Angin Kencang di Gunung Tidar: 1 Peziarah Tewas, 4 Lainnya Luka

Angin kencang di Gunung Tidar, Magelang, menimpa lima peziarah

Satu orang tewas dan empat lainnya luka akibat tertimpa pohon tumbang

Pemerintah Kota Magelang menutup sementara objek wisata Gunung Tidar untuk sterilisasi dan evaluasi keamanan

Seorang peziarah asal Tempuran, Kabupaten Magelang, bernama Sri Istantini (64), mengembuskan napas terakhir setelah tertimpa pohon saat dalam perjalanan turun dari puncak Gunung Tidar. Korban mengalami luka serius di bagian kepala.

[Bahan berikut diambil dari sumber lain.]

(** One pass of the loop takes one step. *)
Lemma swap_iteration_step s s' :
  swap_iteration state zeroForOne s = Ok s' ->
  exists L step, 0 < L /\ fair_step (us_feePips state) (ss_sqrtPrice s) L step /\
    ss_remaining s' = ss_remaining s - (st_amountIn step + st_fee step) /\ 0 <= ss_remaining s' /\
    ss_output s' = ss_output s + st_amountOut step /\ ss_fees s' = ss_fees s + st_fee step /\
    ss_sqrtPrice s' = st_sqrtPrice step.
Proof using Hfee.
  intros H. unfold swap_iteration in H. apply bind_Ok in H as (L & _ & H).
  destruct (decide _) as [|HL] in H; [done|]. destruct (decide _) as [|_] in H; [done|].
  destruct (nextInitializedTickWithinOneWord _ _ _ _) as [nextTick initialized].
  apply bind_Ok in H as (nextPrice & _ & H). apply bind_Ok in H as (step & Hstep & H).
  apply computeSwapStep_fair in Hstep as (_ & Hle & _ & Hfair); [|done].
  apply land_on_tick_inv in H as (H1 & H2 & H3 & H4 & _). cbn in H1, H2, H3, H4.
  exists L, step. split_and!; try done; try lia.
Qed.

Lemma swap_loop_path fuel s s' :
  swap_loop state zeroForOne fuel s = Ok s' -> 0 <= ss_remaining s ->
  exists steps, fair_path (us_feePips state) (ss_sqrtPrice s) steps /\
    ss_remaining s' = ss_remaining s - (spent steps + charged steps) /\ 0 <= ss_remaining s' /\
    ss_output s' = ss_output s + paid steps /\ ss_fees s' = ss_fees s + charged steps.
Proof using Hfee.
  revert s. induction fuel as [|fuel IH]; intros s H Hr; cbn [swap_loop] in H; destruct (decide _) in H; try done.
  2: apply bind_Ok in H as (s1 & Hstep & H).
  1, 3: injection H as <-; exists []; unfold spent, paid, charged; rewrite !fmap_nil, !Zsum_nil; split_and!; [done|lia..].
  apply swap_iteration_step in Hstep as (L & step & HL & Hfair & Hrem & Hpos & Hout & Hfees & Hprice).
  apply IH in H as (steps & Hpath & H1 & H2 & H3 & H4); [|done]. rewrite Hprice in Hpath.
  exists ((L, step) :: steps). unfold spent, paid, charged in *. rewrite !fmap_cons, !Zsum_cons. cbn [snd].
  split_and!; [done..|lia|done|lia|lia].
Qed.

(** C24. A quote is a path of fair steps from the snapshot's price that spends
    exactly the input: what it pays out and the fee it reports are the totals of
    the steps, and the fee is at least the pool's share of the whole input. *)
Theorem quoteExactInput_sound amountIn price result :
  us_sqrtPriceX96 state = Some price ->
  quoteExactInput state zeroForOne (Some amountIn) = Ok result ->
  0 < sr_amountOut result /\ 0 <= sr_fee result <= amountIn /\
  amountIn * us_feePips state <= sr_fee result * feeDenominator /\
  exists steps, fair_path (us_feePips state) price steps /\ spent steps + charged steps = amountIn /\
    paid steps = sr_amountOut result /\ charged steps = sr_fee result.
Proof using Hfee.
  intros Hprice H. unfold quoteExactInput in H. rewrite Hprice in H. destruct (decide _) as [|Hpos] in H; [done|].
  destruct (decide (us_tickSpacing _ = 0)) in H; [done|]. cbn [deref mbind res_bind] in H. apply bind_Ok in H as (final & Hloop & H).
  destruct (decide (Z.sgn _ <> 0)) as [|Hrem] in H; [done|].
  destruct (decide (Z.sgn _ <= 0)) as [|Hout] in H; [done|]. injection H as <-.
  apply dec_stable, Z.sgn_null_iff in Hrem. apply swap_loop_path in Hloop; [|cbn; destruct (Z.sgn_spec amountIn); lia].
  destruct Hloop as (steps & Hpath & H1 & H2 & H3 & H4). cbn in *.
  destruct (fair_path_totals _ _ _ Hpath) as (Ht1 & Ht2 & Ht3 & Ht4).
  split; [destruct (Z.sgn_spec (ss_output final)); lia|]. split; [lia|]. split; [rewrite H4; cbn; nia|].
  exists steps. split_and!; [done|lia..].
Qed.
End path.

Pj Sekda Kota Magelang, Larsita, menyatakan bahwa pihaknya tengah memproses pemberian santunan dan uang duka bagi keluarga korban. “Ini adalah musibah alam yang tidak kita kehendaki. Kami berupaya memberikan santunan asuransi dan uang duka sebagai wujud simpati pemerintah,” ujarnya di RSUD Tidar.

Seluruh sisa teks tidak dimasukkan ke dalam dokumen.